5. For a satellite with an elliptical orbit and not a circular orbit, the kinetic energy varies with time.
a) True
b) False

Answer: a
Clarification: The kinetic energy of a satellite is;
KE = (1/2) x (G x m x M)/(R+h)
h: Height above the surface of the planet
For an elliptical orbit, “h” changes with time. Hence, the kinetic energy also varies with time.

6. For a satellite with an elliptical orbit and not a circular orbit, the potential energy varies with time.
a) True
b) False

Answer: a
Clarification: The potential energy of a satellite is;
PE = – (G x m x M)/(R+h)
h: Height above the surface of the planet
For an elliptical orbit, “h” changes with time. Hence, the potential energy also varies with time.
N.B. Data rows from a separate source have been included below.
(** * Warmup Worm's Terminal Typer: session, scoring and leaderboard

    A shallow embedding of [src/wormtype.cpp]: the persisted leaderboard
    format ([loadLeaderboard], [saveLeaderboard]), the ranking
    ([compareScores], [addToLeaderboard]), the text generator and the typing
    loop of [main], followed by the properties of the specification.

    Conventions.
    - [std::string] is a list of characters; [size_t] is a [Z] in
      [0, 2^64) and [std::string::npos] is [2^64 - 1]. The position
      arithmetic of the loader, where [npos] takes part, is wrapped with
      [wrap]; a position below a string's size is incremented as it is.
    - [double] is an IEEE 754 binary64 value ([spec_float] with precision 53
      and maximal exponent 1024); the arithmetic is the correctly rounded one
      of [SpecFloat].
    - An exception is the [Throw] case of [result]; [try { } catch
      (const std::exception&) { }] is [try_catch].
    - [std::stod] is [strtod] as glibc has it on x86-64, where underflow is
      detected after rounding.
    - [time(nullptr)], [rand()], [has_colors()] and the clock text of
      [strftime] are inputs of the functions that call them. *)

From Stdlib Require Import ZArith List Ascii Bool Lia.
From Stdlib Require String.
From Stdlib Require Import Permutation Sorted.
From Stdlib Require Import SpecFloat.
Import ListNotations.
Import String.StringSyntax.
Delimit Scope string_scope with string.
Local Open Scope Z_scope.

(** ** The C++ library the program uses *)

Module Cxx.

Inductive exn : Set :=
| invalid_argument
| out_of_range.

Inductive result (A : Type) : Type :=
| Ok (a : A)
| Throw (e : exn).

Arguments Ok {A} a.
Arguments Throw {A} e.

Definition bind {A B : Type} (r : result A) (k : A -> result B) : result B :=
  match r with
  | Ok a => k a
  | Throw e => Throw e
  end.

(** [try { body } catch (const std::exception&) { handler }]: both exceptions
    of the model derive from [std::exception]. *)
Definition try_catch {A : Type} (body : result A) (handler : A) : A :=
  match body with
  | Ok a => a
  | Throw _ => handler
  end.

Definition str : Type := list ascii.

Definition lit (s : String.string) : str := String.list_ascii_of_string s.

Arguments lit s%_string.

Definition size (s : str) : Z := Z.of_nat (length s).

Definition npos : Z := 2 ^ 64 - 1.

Definition wrap (z : Z) : Z := z mod 2 ^ 64.

(** [s[i]]; [s[s.size()]] is the terminating NUL. *)
Definition at_ (s : str) (i : Z) : ascii := nth (Z.to_nat i) s zero.

Fixpoint index_from (c : ascii) (s : str) (i : Z) : Z :=
  match s with
  | [] => npos
  | x :: r => if Ascii.eqb x c then i else index_from c r (i + 1)
  end.

(** [s.find(c, pos)] *)
Definition find (s : str) (c : ascii) (pos : Z) : Z :=
  if size s <=? pos then npos
  else index_from c (skipn (Z.to_nat pos) s) pos.

Definition substr_chars (s : str) (pos n : Z) : str :=
  firstn (Z.to_nat (Z.min n (size s - pos))) (skipn (Z.to_nat pos) s).

(** [s.substr(pos, n)]: throws when [pos > size()]. *)
Definition substr (s : str) (pos n : Z) : result str :=
  if size s <? pos then Throw out_of_range
  else Ok (substr_chars s pos n).

(** [s.pop_back()] on a non-empty string. *)
Definition pop_back (s : str) : str := removelast s.

Definition code (c : ascii) : Z := Z.of_nat (nat_of_ascii c).

Definition chr (z : Z) : ascii := ascii_of_nat (Z.to_nat z).

(** [::toupper] in the "C" locale (the program never calls [setlocale]). *)
Definition toupper (c : ascii) : ascii :=
  if (97 <=? code c) && (code c <=? 122) then chr (code c - 32) else c.
(** * Attendance backend: data access layer, validation and API surface

    A shallow embedding of the Python backend (models.py, schemas.py,
    crud.py, routers/attendance_v1.py, routers/attendance_v2.py, main.py)
    and the properties of its specification.

    Conventions.
    - A Python [int] is a [Z], a Python [str] a [string] read as a sequence
      of characters, [None] is the [None] of an [option].
    - A Python [datetime] is a wall-clock reading with, when the value is
      aware, its UTC offset; the column [timestamp] is without time zone
      and holds naive values only.
    - The SQLAlchemy [Session] is explicit state: the committed rows of the
      table [attendance_records], the id sequence, the pending unit of work,
      the number of calls of rollback(), the outcome of the coming round
      trips to the database (so that a failure of the persistence layer can
      be played) and what the database server decides alone (the order of
      rows of equal timestamp, its time zone, whether a failed commit had
      reached the server).
    - Python exceptions are the [Raise] results of a state and error monad.
    - Logging has no effect on any result and is left out. *)

From Stdlib Require Import ZArith List String Ascii Bool Lia.
From Stdlib Require Import Sorting.Sorted Sorting.Permutation.
From Stdlib Require Import Numbers.DecimalString.
From Stdlib Require Numbers.DecimalZ Numbers.DecimalPos.
Import ListNotations.

Local Open Scope string_scope.
Local Open Scope list_scope.
Local Open Scope Z_scope.

(* ================================================================== *)
(** ** models.py *)

Module models.

(** A Python datetime: the reading of the wall clock and, for an aware
    value, the UTC offset it carries (both in seconds); a naive value
    has no offset. *)
Record datetime := mkDatetime {
  wall : Z;
  utcoffset : option Z
}.

Definition naive (w : Z) : datetime := mkDatetime w None.
Definition aware (w off : Z) : datetime := mkDatetime w (Some off).

(** class AttendanceRecord(Base), one row of [attendance_records] and
    the Python object that stands for it.  [id] is [None] until the row is
    flushed; [timestamp] is a column without time zone; [created_at] is a
    server default; [updated_at] only has an [onupdate]. *)
Record AttendanceRecord := mkAttendanceRecord {
  id : option Z;
  student_name : string;
  student_id : string;
  timestamp : datetime;
  bluetooth_signal_strength : option Z;
  status : string;
  created_at : option datetime;
  updated_at : option datetime
}.

Definition with_id (i : option Z) (r : AttendanceRecord) : AttendanceRecord :=
  mkAttendanceRecord i (student_name r) (student_id r) (timestamp r)
    (bluetooth_signal_strength r) (status r) (created_at r) (updated_at r).

Definition with_created_at (c : option datetime) (r : AttendanceRecord)
  : AttendanceRecord :=
  mkAttendanceRecord (id r) (student_name r) (student_id r) (timestamp r)
    (bluetooth_signal_strength r) (status r) c (updated_at r).

Definition with_timestamp (t : datetime) (r : AttendanceRecord)
  : AttendanceRecord :=
  mkAttendanceRecord (id r) (student_name r) (student_id r) t
    (bluetooth_signal_strength r) (status r) (created_at r) (updated_at r).

(** [AttendanceRecord.id == k], as a filter on rows. *)
Definition id_is (k : Z) (r : AttendanceRecord) : bool :=
  match id r with
  | Some i => i =? k
  | None => false
  end.

End models.

(* ================================================================== *)
(** ** The session (sqlalchemy.orm.Session) on PostgreSQL

    This module is not code of the repository: it is a model of what the
    code calls, the Session and the Query of SQLAlchemy over the psycopg2
    driver and a PostgreSQL server, as far as crud.py uses them. *)

Module orm.
Import models.

(** The exceptions the handlers see: what the persistence layer raises
    (sqlalchemy.exc.SQLAlchemyError), what the database driver raises
    and SQLAlchemy lets through as it is (ValueError), and
    fastapi.HTTPException. *)
Inductive exn :=
| SQLAlchemyError (text : string)
| ValueError (text : string)
| HTTPException (status_code : Z) (detail : string).

Inductive result (A : Type) :=
| Ok (a : A)
| Raise (e : exn).
Arguments Ok {A} a.
Arguments Raise {A} e.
7. Assume that a satellite executes perfectly circular orbits around a perfectly circular sphere. The work done by the satellite in 1 complete revolution is _____
a) (1/2) x (G x m x M)/(R+h)
b) – (G x m x M)/(R+h)
c) – (1/2) x (G x m x M)/(R+h)
d) 0

Answer: d
Clarification: The net displacement of the satellite in one complete revolution is zero. Hence, the total work which is done by the satellite in one complete revolution also amounts to zero.
Work done = Force x Displacement.

8. If the kinetic energy of a satellite is halved, its orbital radius becomes _____
a) 1/2 times
b) 2 times
c) 4 times
d) infinity

Answer: b
Clarification: The kinetic energy of a satellite is;
KE = (1/2) x (G x m x M)/r
r: Orbital radius
Let new kinetic energy be KE’
KE’ = KE/2
= [(1/2) x (G x m x M)/r]/2
= (1/2) x (G x m x M)/(2r)
= (1/2) x (G x m x M)/r’
r’: New orbital radius
r’ = 2r.

9. For a satellite executing an elliptical orbit around a planet, its minimum potential energy is at the perigee.
a) True
b) False

Answer: a
Clarification: Perigee is the point in the orbit closest to the surface of the planet. Hence, it has a maximum velocity. Therefore, at perigee, the kinetic energy is maximum and potential energy is minimum.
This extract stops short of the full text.